* **Your instructions**:
In this material, which lines include the string "then"? Show them.

* **Exercise input**:
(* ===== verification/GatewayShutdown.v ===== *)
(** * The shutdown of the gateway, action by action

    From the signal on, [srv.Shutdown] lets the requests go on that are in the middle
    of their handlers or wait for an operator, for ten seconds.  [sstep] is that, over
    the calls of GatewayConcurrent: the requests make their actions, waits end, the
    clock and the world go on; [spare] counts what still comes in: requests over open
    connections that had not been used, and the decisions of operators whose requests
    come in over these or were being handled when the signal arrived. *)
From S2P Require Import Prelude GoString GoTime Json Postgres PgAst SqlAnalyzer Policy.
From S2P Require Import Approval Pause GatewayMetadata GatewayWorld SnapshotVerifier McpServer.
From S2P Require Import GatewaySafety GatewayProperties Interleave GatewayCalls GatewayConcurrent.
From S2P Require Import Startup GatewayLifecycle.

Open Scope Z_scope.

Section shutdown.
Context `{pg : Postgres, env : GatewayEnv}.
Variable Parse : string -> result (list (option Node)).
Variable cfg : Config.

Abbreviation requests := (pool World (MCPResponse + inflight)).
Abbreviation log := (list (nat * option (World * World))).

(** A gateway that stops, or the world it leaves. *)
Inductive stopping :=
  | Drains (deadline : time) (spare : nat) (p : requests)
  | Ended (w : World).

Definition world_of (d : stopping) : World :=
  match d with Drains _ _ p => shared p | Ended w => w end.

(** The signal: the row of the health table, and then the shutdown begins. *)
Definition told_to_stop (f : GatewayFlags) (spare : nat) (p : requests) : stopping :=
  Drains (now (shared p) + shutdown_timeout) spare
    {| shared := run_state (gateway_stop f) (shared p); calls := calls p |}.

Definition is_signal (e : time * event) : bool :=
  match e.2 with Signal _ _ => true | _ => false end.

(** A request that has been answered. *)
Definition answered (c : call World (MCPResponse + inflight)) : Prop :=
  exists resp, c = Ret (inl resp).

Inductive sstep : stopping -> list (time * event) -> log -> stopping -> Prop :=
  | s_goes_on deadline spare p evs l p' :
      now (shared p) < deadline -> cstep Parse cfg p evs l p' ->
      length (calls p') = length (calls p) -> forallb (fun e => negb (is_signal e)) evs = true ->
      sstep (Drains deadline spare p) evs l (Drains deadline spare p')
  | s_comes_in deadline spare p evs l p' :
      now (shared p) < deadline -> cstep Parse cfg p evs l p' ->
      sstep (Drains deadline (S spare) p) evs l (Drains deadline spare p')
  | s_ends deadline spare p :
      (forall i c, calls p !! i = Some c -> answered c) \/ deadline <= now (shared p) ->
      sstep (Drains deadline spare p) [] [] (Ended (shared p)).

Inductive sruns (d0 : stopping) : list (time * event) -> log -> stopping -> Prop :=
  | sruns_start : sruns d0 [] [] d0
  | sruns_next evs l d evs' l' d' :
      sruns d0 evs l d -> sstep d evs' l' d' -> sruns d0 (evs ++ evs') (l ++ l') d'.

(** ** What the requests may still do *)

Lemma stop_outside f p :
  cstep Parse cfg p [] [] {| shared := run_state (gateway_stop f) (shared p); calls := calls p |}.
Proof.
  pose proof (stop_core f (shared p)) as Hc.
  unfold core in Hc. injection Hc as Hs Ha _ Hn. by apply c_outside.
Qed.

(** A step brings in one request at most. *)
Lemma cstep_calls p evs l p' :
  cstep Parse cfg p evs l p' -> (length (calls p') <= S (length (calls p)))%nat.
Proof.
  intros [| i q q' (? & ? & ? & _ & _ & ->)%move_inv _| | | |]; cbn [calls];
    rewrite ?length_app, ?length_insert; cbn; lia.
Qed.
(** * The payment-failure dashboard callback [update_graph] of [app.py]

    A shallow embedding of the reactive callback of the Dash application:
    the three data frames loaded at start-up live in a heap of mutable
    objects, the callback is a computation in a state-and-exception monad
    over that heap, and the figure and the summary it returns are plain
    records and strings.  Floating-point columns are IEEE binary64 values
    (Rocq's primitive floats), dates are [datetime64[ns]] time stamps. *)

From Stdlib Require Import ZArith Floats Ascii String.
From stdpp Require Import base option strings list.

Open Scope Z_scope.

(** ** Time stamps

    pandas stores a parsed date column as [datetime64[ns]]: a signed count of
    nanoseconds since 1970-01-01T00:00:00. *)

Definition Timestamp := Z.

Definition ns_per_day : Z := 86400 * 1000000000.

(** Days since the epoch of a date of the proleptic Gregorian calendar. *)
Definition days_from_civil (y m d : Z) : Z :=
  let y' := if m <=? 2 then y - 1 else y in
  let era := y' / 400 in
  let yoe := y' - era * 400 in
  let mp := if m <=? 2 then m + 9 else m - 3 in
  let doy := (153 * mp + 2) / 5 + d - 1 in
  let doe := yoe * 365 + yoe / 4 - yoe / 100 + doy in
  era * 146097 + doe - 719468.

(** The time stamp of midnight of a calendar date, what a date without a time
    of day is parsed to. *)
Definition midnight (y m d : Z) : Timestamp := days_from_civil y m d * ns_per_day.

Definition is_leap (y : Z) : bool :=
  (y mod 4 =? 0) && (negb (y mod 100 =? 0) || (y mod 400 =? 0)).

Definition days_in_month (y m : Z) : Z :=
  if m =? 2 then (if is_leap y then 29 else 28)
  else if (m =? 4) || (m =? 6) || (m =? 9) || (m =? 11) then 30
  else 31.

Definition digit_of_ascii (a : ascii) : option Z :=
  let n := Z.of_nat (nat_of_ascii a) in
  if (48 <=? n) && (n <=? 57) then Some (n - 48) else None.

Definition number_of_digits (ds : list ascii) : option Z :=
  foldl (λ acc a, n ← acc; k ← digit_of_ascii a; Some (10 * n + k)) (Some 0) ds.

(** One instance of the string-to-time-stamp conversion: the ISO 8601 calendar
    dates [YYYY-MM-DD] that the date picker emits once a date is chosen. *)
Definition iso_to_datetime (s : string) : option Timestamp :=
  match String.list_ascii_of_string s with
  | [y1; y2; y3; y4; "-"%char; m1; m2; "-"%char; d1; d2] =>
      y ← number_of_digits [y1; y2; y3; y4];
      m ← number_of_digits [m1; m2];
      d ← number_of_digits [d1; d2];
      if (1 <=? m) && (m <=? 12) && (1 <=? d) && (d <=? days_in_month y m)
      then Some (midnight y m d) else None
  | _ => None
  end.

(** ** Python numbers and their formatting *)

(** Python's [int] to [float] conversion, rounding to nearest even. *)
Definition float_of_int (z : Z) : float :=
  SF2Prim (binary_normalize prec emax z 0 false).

* **Answer space**:
(** The signal: the row of the health table, and then the shutdown begins. *)
  let y' := if m <=? 2 then y - 1 else y in
  let mp := if m <=? 2 then m + 9 else m - 3 in
  if m =? 2 then (if is_leap y then 29 else 28)
  else if (m =? 4) || (m =? 6) || (m =? 9) || (m =? 11) then 30
  if (48 <=? n) && (n <=? 57) then Some (n - 48) else None.
      then Some (midnight y m d) else None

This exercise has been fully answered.